Op 1 juli 2024 worden met elf medewerkers gesprekken gevoerd over beëindiging van hun arbeidsovereenkomst met wederzijds goedvinden door middel van een vaststellingsovereenkomst. De OR hoort die dag van de afdeling HR dat de ondernemer van plan is om aan twaalf medewerkers een vaststellingsovereenkomst aan te bieden, omdat hun functie zou komen te vervallen. De OR laat de ondernemer direct weten advies te willen uitbrengen over dit (voorgenomen) besluit. 
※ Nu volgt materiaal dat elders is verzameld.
(* ===== verification/Tcp.v ===== *)
(** * TCP connections (src/cppboot/net/tcp: connection, connection_manager)

    A connection with its two buffers, the writes and reads that asio has been asked
    for, and the completions asio may deliver.  The socket is what the model takes
    for given: the bytes it was handed are [wire], in the order of the
    completions. *)

From S2P Require Import Prelude StdString Buffer BusMsg Bus.
Import Buffer.Buffer.

(** ** The connection (connection.h, connection.cc) *)

(** A write that has started: the characters from [write_pos] on in the vector of
    the output buffer, which had [write_size] characters then. *)
Record pending_write : Type := { write_pos : Z; write_len : Z; write_size : Z }.

Record TcpConn : Type := {
  state_ : ConnState;
  is_open : bool;                 (* of the socket *)
  input_buffer_ : buffer;
  output_buffer_ : buffer;
  reading : bool;                 (* a read has started *)
  posted : nat;                   (* calls of WriteToSocket that were posted *)
  writes : list pending_write;    (* in the order in which they started *)
  wire : bytes;
  notified : list ConnState;      (* the calls of conn_callback_ *)
}.

Definition set_output (b : buffer) (c : TcpConn) : TcpConn :=
  {| state_ := state_ c; is_open := is_open c; input_buffer_ := input_buffer_ c; output_buffer_ := b;
     reading := reading c; posted := posted c; writes := writes c; wire := wire c; notified := notified c |}.
Definition set_posted (n : nat) (c : TcpConn) : TcpConn :=
  {| state_ := state_ c; is_open := is_open c; input_buffer_ := input_buffer_ c;
     output_buffer_ := output_buffer_ c; reading := reading c; posted := n; writes := writes c;
     wire := wire c; notified := notified c |}.
Definition set_writes (l : list pending_write) (c : TcpConn) : TcpConn :=
  {| state_ := state_ c; is_open := is_open c; input_buffer_ := input_buffer_ c;
     output_buffer_ := output_buffer_ c; reading := reading c; posted := posted c; writes := l;
     wire := wire c; notified := notified c |}.
Definition set_wire (w : bytes) (c : TcpConn) : TcpConn :=
  {| state_ := state_ c; is_open := is_open c; input_buffer_ := input_buffer_ c;
     output_buffer_ := output_buffer_ c; reading := reading c; posted := posted c; writes := writes c;
     wire := w; notified := notified c |}.
Definition set_input (b : buffer) (reads : bool) (c : TcpConn) : TcpConn :=
  {| state_ := state_ c; is_open := is_open c; input_buffer_ := b; output_buffer_ := output_buffer_ c;
     reading := reads; posted := posted c; writes := writes c; wire := wire c; notified := notified c |}.
Definition set_state (s : ConnState) (opened : bool) (c : TcpConn) : TcpConn :=
  {| state_ := s; is_open := opened; input_buffer_ := input_buffer_ c; output_buffer_ := output_buffer_ c;
     reading := reading c; posted := posted c; writes := writes c; wire := wire c;
     notified := notified c ++ [s] |}.

(** [TcpConn(socket)], with the socket connected. *)
Definition new_conn : outcome TcpConn :=
  i ← make kInitialSize;
  o ← make kInitialSize;
  Ret {| state_ := kDisconnected; is_open := true; input_buffer_ := i; output_buffer_ := o;
         reading := false; posted := 0; writes := []; wire := []; notified := [] |}.

(** It starts a read; the completion is [ReadDone] or [ReadError] below. *)
Definition ReadFromSocket (c : TcpConn) : TcpConn := set_input (input_buffer_ c) true c.

Definition Start (c : TcpConn) : TcpConn := ReadFromSocket (set_state kConnected (is_open c) c).

(** [shutdown] of a socket that is not open throws. *)
Definition Stop (c : TcpConn) : outcome TcpConn :=
  if is_open c then Ret (set_state kDisconnected false c) else Throw runtime_error.

Definition Send (data : bytes) (c : TcpConn) : outcome TcpConn :=
  b ← Append data (output_buffer_ c);
  Ret (set_posted (S (posted c)) (set_output b c)).

(** It starts a write of all there is in the buffer; the completion is [WriteDone]
    or [WriteError]. *)
Definition WriteToSocket (c : TcpConn) : TcpConn :=
  let b := output_buffer_ c in
  if negb (ReadableBytes b =? 0) then
    set_writes (writes c ++ [{| write_pos := reader_ b; write_len := ReadableBytes b;
                                write_size := len (buffer_ b) |}]) c
  else c.

(** The characters of a write when the socket takes them.  A vector that has grown
    may have moved, and its old characters be gone. *)
Definition write_bytes (w : pending_write) (b : buffer) : outcome bytes :=
  if len (buffer_ b) =? write_size w then read_at (write_pos w) (write_len w) (buffer_ b) else Undef.

Inductive tcp_error : Set := operation_aborted | other_error.

(** What happens to a connection: a call of [Send], a posted call that runs, and
    the completions. *)
Inductive tcp_event : Type :=
  | SendCall (data : bytes)
  | Posted
  | WriteDone (i : nat) (k : nat)           (* the i-th write took k characters *)
  | WriteError (i : nat) (e : tcp_error)
  | ReadDone (data : bytes)
  | ReadError (e : tcp_error).

Definition on_error (e : tcp_error) (c : TcpConn) : outcome TcpConn :=
  match e with operation_aborted => Ret c | other_error => Stop c end.

Section run.
(** [receive_callback_], and what it leaves of the input buffer. *)
Context (receive_callback_ : buffer → outcome buffer).

Definition tcp_step (e : tcp_event) (c : TcpConn) : outcome TcpConn :=
  match e with
  | SendCall data => Send data c
  | Posted => Ret (WriteToSocket (set_posted (posted c - 1) c))
  | WriteDone i k =>
      w ← or_undef (writes c !! i);
      data ← write_bytes w (output_buffer_ c);
      let c := set_wire (wire c ++ take k data) (set_writes (delete i (writes c)) c) in
      let b := Retrive (Z.of_nat k) (output_buffer_ c) in
      let c := set_output b c in
      Ret (if ReadableBytes b =? 0 then c else WriteToSocket c)
  | WriteError i e => on_error e (set_writes (delete i (writes c)) c)
  | ReadDone data =>
      b ← Append data (input_buffer_ c);
      b ← receive_callback_ b;
      Ret (ReadFromSocket (set_input b false c))
  | ReadError e => on_error e (set_input (input_buffer_ c) false c)
  end.

(** Operations are aborted when the socket is closed. *)
Definition may_fail (e : tcp_error) (c : TcpConn) : bool :=
  match e with operation_aborted => negb (is_open c) | other_error => true end.

(** What asio may do: run what was posted, complete what was started; a write of a
    socket that is open takes at least one character. *)
Definition tcp_enabled (e : tcp_event) (c : TcpConn) : bool :=
  match e with
  | SendCall _ => true
  | Posted => (0 <? posted c)%nat
  | WriteDone i k =>
      is_open c &&
      match writes c !! i with Some w => (1 <=? Z.of_nat k) && (Z.of_nat k <=? write_len w) | None => false end
  | WriteError i e => bool_decide (is_Some (writes c !! i)) && may_fail e c
  | ReadDone data => is_open c && reading c && negb (bool_decide (data = []))
  | ReadError e => reading c && may_fail e c
  end.

Inductive tcp_runs : TcpConn → list tcp_event → TcpConn → Prop :=
  | tcp_nil c : tcp_runs c [] c
  | tcp_cons c e c' es c'' :
      tcp_enabled e c = true → tcp_step e c = Ret c' → tcp_runs c' es c'' → tcp_runs c (e :: es) c''.

(** The connection after a run; [None] if it is not a run. *)
Fixpoint tcp_run (es : list tcp_event) (c : TcpConn) : option TcpConn :=
  match es with
  | [] => Some c
  | e :: es => if tcp_enabled e c then match tcp_step e c with Ret c => tcp_run es c | _ => None end else None
  end.

Lemma tcp_run_runs es c c' : tcp_run es c = Some c' → tcp_runs c es c'.
Proof.
  revert c. induction es as [|e es IH]; intros c; cbn [tcp_run]; [by intros [= ->]; constructor|].
  destruct (tcp_enabled e c) eqn:He; [|done]. destruct (tcp_step e c) as [c1| | | |] eqn:Hs; try done.
  intros H. econstructor; eauto.
Qed.

End run.

(** ** The manager (connection_manager.cc), on the connections by their addresses *)

Record TcpConnManager : Type := { connections_ : gset nat; objects : gmap nat TcpConn }.

Definition manager_Start (p : nat) (m : TcpConnManager) : outcome TcpConnManager :=
  c ← or_undef (objects m !! p);
  Ret {| connections_ := {[p]} ∪ connections_ m; objects := <[p := Start c]> (objects m) |}.

Definition manager_Stop (p : nat) (m : TcpConnManager) : outcome TcpConnManager :=
  c ← or_undef (objects m !! p);
  c ← Stop c;
  Ret {| connections_ := connections_ m ∖ {[p]}; objects := <[p := c]> (objects m) |}.

(** A loop over the set, in the order of the addresses. *)
Fixpoint for_each (f : TcpConn → outcome TcpConn) (ps : list nat) (os : gmap nat TcpConn) :
    outcome (gmap nat TcpConn) :=
  match ps with
  | [] => Ret os
  | p :: ps => c ← or_undef (os !! p); c ← f c; for_each f ps (<[p := c]> os)
  end.

Definition in_address_order (s : gset nat) : list nat := merge_sort (≤)%nat (elements s).

Definition StopAll (m : TcpConnManager) : outcome TcpConnManager :=
  os ← for_each Stop (in_address_order (connections_ m)) (objects m);
  Ret {| connections_ := ∅; objects := os |}.

(** [noexcept] *)
Definition Boardcast (data : bytes) (m : TcpConnManager) : outcome TcpConnManager :=
  noexcept (os ← for_each (Send data) (in_address_order (connections_ m)) (objects m);
            Ret {| connections_ := connections_ m; objects := os |}).

(** ** The server (server.cc)

    [accepting]: an accept has started.  The address of a new connection is one
    that no object has. *)

Record TcpServer : Type := {
  acceptor_open : bool;
  accepting : bool;
  connection_manager_ : TcpConnManager;
}.

Definition DoAccept (s : TcpServer) : TcpServer :=
  {| acceptor_open := acceptor_open s; accepting := true; connection_manager_ := connection_manager_ s |}.

(** The completion of the accept; with an error the socket that comes with it is
    not open, and a connection is made all the same. *)
Definition on_accept (error : bool) (s : TcpServer) : outcome TcpServer :=
  if negb (acceptor_open s) then
    Ret {| acceptor_open := false; accepting := false; connection_manager_ := connection_manager_ s |}
  else
    c ← new_conn;
    let c := {| state_ := state_ c; is_open := negb error; input_buffer_ := input_buffer_ c;
                output_buffer_ := output_buffer_ c; reading := false; posted := 0; writes := [];
                wire := []; notified := [] |} in
    let m := connection_manager_ s in
    let p := fresh (dom (objects m)) in
    m ← manager_Start p {| connections_ := connections_ m; objects := <[p := c]> (objects m) |};
    Ret (DoAccept {| acceptor_open := true; accepting := false; connection_manager_ := m |}).

Definition server_Stop (s : TcpServer) : TcpServer :=
  {| acceptor_open := false; accepting := accepting s; connection_manager_ := connection_manager_ s |}.

Definition server_Boardcast (data : bytes) (s : TcpServer) : outcome TcpServer :=
  m ← Boardcast data (connection_manager_ s);
  Ret {| acceptor_open := acceptor_open s; accepting := accepting s; connection_manager_ := m |}.

(** ** Sending without overlap *)

(** Nothing is under way: no call is posted and no write has started. *)
Definition quiet (c : TcpConn) : Prop := posted c = 0%nat ∧ writes c = [].

(** The bytes of the calls of [Send]. *)
Definition sent_by (e : tcp_event) : bytes := match e with SendCall data => data | _ => [] end.
Definition sent_in (es : list tcp_event) : bytes := concat (sent_by <$> es).

(** Runs in which [Send] is called when everything sent before has been written. *)
Inductive polite_runs (f : buffer → outcome buffer) : TcpConn → list tcp_event → TcpConn → Prop :=
  | polite_nil c : polite_runs f c [] c
  | polite_cons c e c' es c'' :
      tcp_enabled e c = true → (∀ data, e = SendCall data → quiet c) →
      tcp_step f e c = Ret c' → polite_runs f c' es c'' → polite_runs f c (e :: es) c''.

(** * Lemmas *)

(** Where the bytes are: those that were sent are on the wire or in the buffer, and
    one call or one write takes care of the buffer. *)
Record in_order (sent : bytes) (c : TcpConn) : Prop := {
  order_inv : inv (output_buffer_ c);
  order_writer : writer_ (output_buffer_ c) <= 8 + len sent;
  order_prefix : wire c `prefix_of` sent;
  order_open : is_open c = true →
    wire c ++ content (output_buffer_ c) = sent ∧
    (quiet c ∧ content (output_buffer_ c) = [] ∨
     posted c = 1%nat ∧ writes c = [] ∨
     posted c = 0%nat ∧ content (output_buffer_ c) ≠ [] ∧
     writes c = [{| write_pos := reader_ (output_buffer_ c); write_len := ReadableBytes (output_buffer_ c);
                    write_size := len (buffer_ (output_buffer_ c)) |}]);
}.

Lemma readable_nil b : inv b → (ReadableBytes b =? 0) = true ↔ content b = [].
Proof.
  intros Hi. rewrite <-len_content by done. rewrite Z.eqb_eq. split; [|by intros ->].
  intros H. apply nil_length_inv. lia.
Qed.

(** The bytes of a write that starts where the buffer's do. *)
Lemma write_bytes_content b : inv b →
  write_bytes {| write_pos := reader_ b; write_len := ReadableBytes b; write_size := len (buffer_ b) |} b =
  Ret (content b).
Proof.
  intros Hi. unfold write_bytes. cbn [write_pos write_len write_size]. rewrite Z.eqb_refl.
  rewrite readable_eq by done. open_inv Hi. unfold read_at.
  rewrite !(proj2 (Z.leb_le _ _)) by lia. done.
Qed.
(** A loop over distinct connections changes each of them once. *)
Lemma for_each_spec f ps : ∀ os os', NoDup ps → for_each f ps os = Ret os' → ∀ p,
  if decide (p ∈ ps) then ∃ c c', os !! p = Some c ∧ f c = Ret c' ∧ os' !! p = Some c' else os' !! p = os !! p.
Proof.
  induction ps as [|q ps IH]; intros os os' Hnd H p; cbn [for_each] in H.
  { injection H as <-. by rewrite decide_False by apply not_elem_of_nil. }
  apply NoDup_cons in Hnd as [Hq Hnd]. apply bind_Ret in H as (c & Hc & H). apply bind_Ret in H as (c' & Hf & H).
  destruct (os !! q) as [c0|] eqn:Eq; [|done]. injection Hc as ->. specialize (IH _ _ Hnd H p).
  destruct (decide (p = q)) as [->|Hne].
  - rewrite decide_False in IH by done. rewrite decide_True by by left. rewrite lookup_insert_eq in IH. eauto.
  - rewrite lookup_insert_ne in IH by done. destruct (decide (p ∈ ps)) as [Hp|Hp].
    + rewrite decide_True by by right. done.
    + rewrite decide_False; [done|]. by intros [->|?]%elem_of_cons.
Qed.

Lemma Boardcast_spec reply s s' : connections_ (connection_manager_ s) = dom (objects (connection_manager_ s)) →
  server_Boardcast reply s = Ret s' →
  connections_ (connection_manager_ s') = connections_ (connection_manager_ s) ∧
  acceptor_open s' = acceptor_open s ∧ accepting s' = accepting s ∧
  ∀ p, match objects (connection_manager_ s) !! p with
       | Some c => ∃ c', Send reply c = Ret c' ∧ objects (connection_manager_ s') !! p = Some c'
       | None => objects (connection_manager_ s') !! p = None
       end.
Proof.
  intros Hd H. unfold server_Boardcast, Boardcast in H. apply bind_Ret in H as (m & Hm & H). injection H as <-. cbn.
  destruct (for_each _ _ _) as [os| | | |] eqn:E; try done. cbn in Hm. injection Hm as <-. cbn. split_and!; [done..|].
  intros p. assert (NoDup (in_address_order (connections_ (connection_manager_ s)))) as Hnd.
  { unfold in_address_order. rewrite merge_sort_Permutation. apply NoDup_elements. }
  pose proof (for_each_spec _ _ _ _ Hnd E p) as Hp.
  assert (p ∈ in_address_order (connections_ (connection_manager_ s)) ↔ is_Some (objects (connection_manager_ s) !! p)) as Hin.
  { unfold in_address_order. rewrite merge_sort_Permutation, elem_of_elements, Hd. apply elem_of_dom. }
  destruct (objects (connection_manager_ s) !! p) as [c|] eqn:Ec.
  - rewrite decide_True in Hp by (apply Hin; eauto). destruct Hp as (c0 & c' & Hc0 & Hf & Hos). injection Hc0 as <-. eauto.
  - rewrite decide_False in Hp; [done|]. intros Hi. apply Hin in Hi. by destruct Hi.
Qed.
Op 3 juli kondigt de CEO van het internationale moederbedrijf een wereldwijde reorganisatie aan. De OR en de ondernemer komen overeen de gesprekken met de medewerkers over de beëindiging van hun arbeidsovereenkomst per direct te pauzeren. Vervolgens ontvangt de OR een adviesaanvraag over het voorgenomen besluit om twaalf arbeidsplaatsen te laten vervallen als gevolg van de reorganisatie. De OR stelt schriftelijke vragen aan de ondernemer, er volgt een overlegvergadering om deze te beantwoorden. Twee weken later volgt er een overlegvergadering over de voorwaarden van de beëindigingsovereenkomsten. De OR brengt op 2 september 2024 een negatief  advies uit. Na een overlegvergadering op 2 oktober 2024 neemt de ondernemer een paar dagen later een besluit, in afwijking van het advies van de OR. 
 
Wat vond de Ondernemingskamer? 
Samengevat is het oordeel als volgt: 

  • De OR had eerder om advies gevraagd moeten worden, maar het adviestraject kon alsnog van wezenlijke invloed zijn op het te nemen besluit. 
  • Geen bewijs dat de ondernemer opzettelijk heeft gewacht tot het sociaal plan was afgelopen, de ondernemer was niet verplicht een nieuw plan op te stellen en heeft de beëindigingsvoorwaarden gemotiveerd aangepast. 
  • De ondernemer is primair verantwoordelijk voor een goed medezeggenschapstraject en duidelijke communicatie naar de OR. De ondernemer moet de OR voorzien van alle benodigde informatie, inclusief een overzicht van de beweegredenen, personele gevolgen en maatregelen bij het vragen van advies. 
  • De toelichting van de ondernemer beperkte zich tot het concernbesluit, er was onvoldoende aandacht voor de impact voor de Nederlandse onderneming, ondanks verzoeken van de OR om nadere informatie. De ondernemer is niet ingegaan op de aanvullende vragen en ook in het uiteindelijke besluit wordt geen wezenlijk nieuwe informatie verstrekt. 

Conclusie 
Deze uitspraak van de Ondernemingskamer laat zien dat de onderneming niet kan stellen slechts uitvoerder te zijn van een besluit op internationaal niveau, namelijk binnen het internationale moederbedrijf. Dit zou een ondermijning zijn van de Wet op de Ondernemingsraden (hierna: WOR). Doordat onvoldoende inzichtelijk is gemaakt op welke wijze de Nederlandse belangen en de belangen van het concern tegen elkaar zijn afgewogen, voldoet het doorlopen adviestraject niet aan de WOR. Dat de ondernemer de OR later dan had gemoeten advies heeft gevraagd, was in deze zaak niet beslissend. De OR had nog wel ‘wezenlijke invloed’ kunnen hebben op de besluitvorming.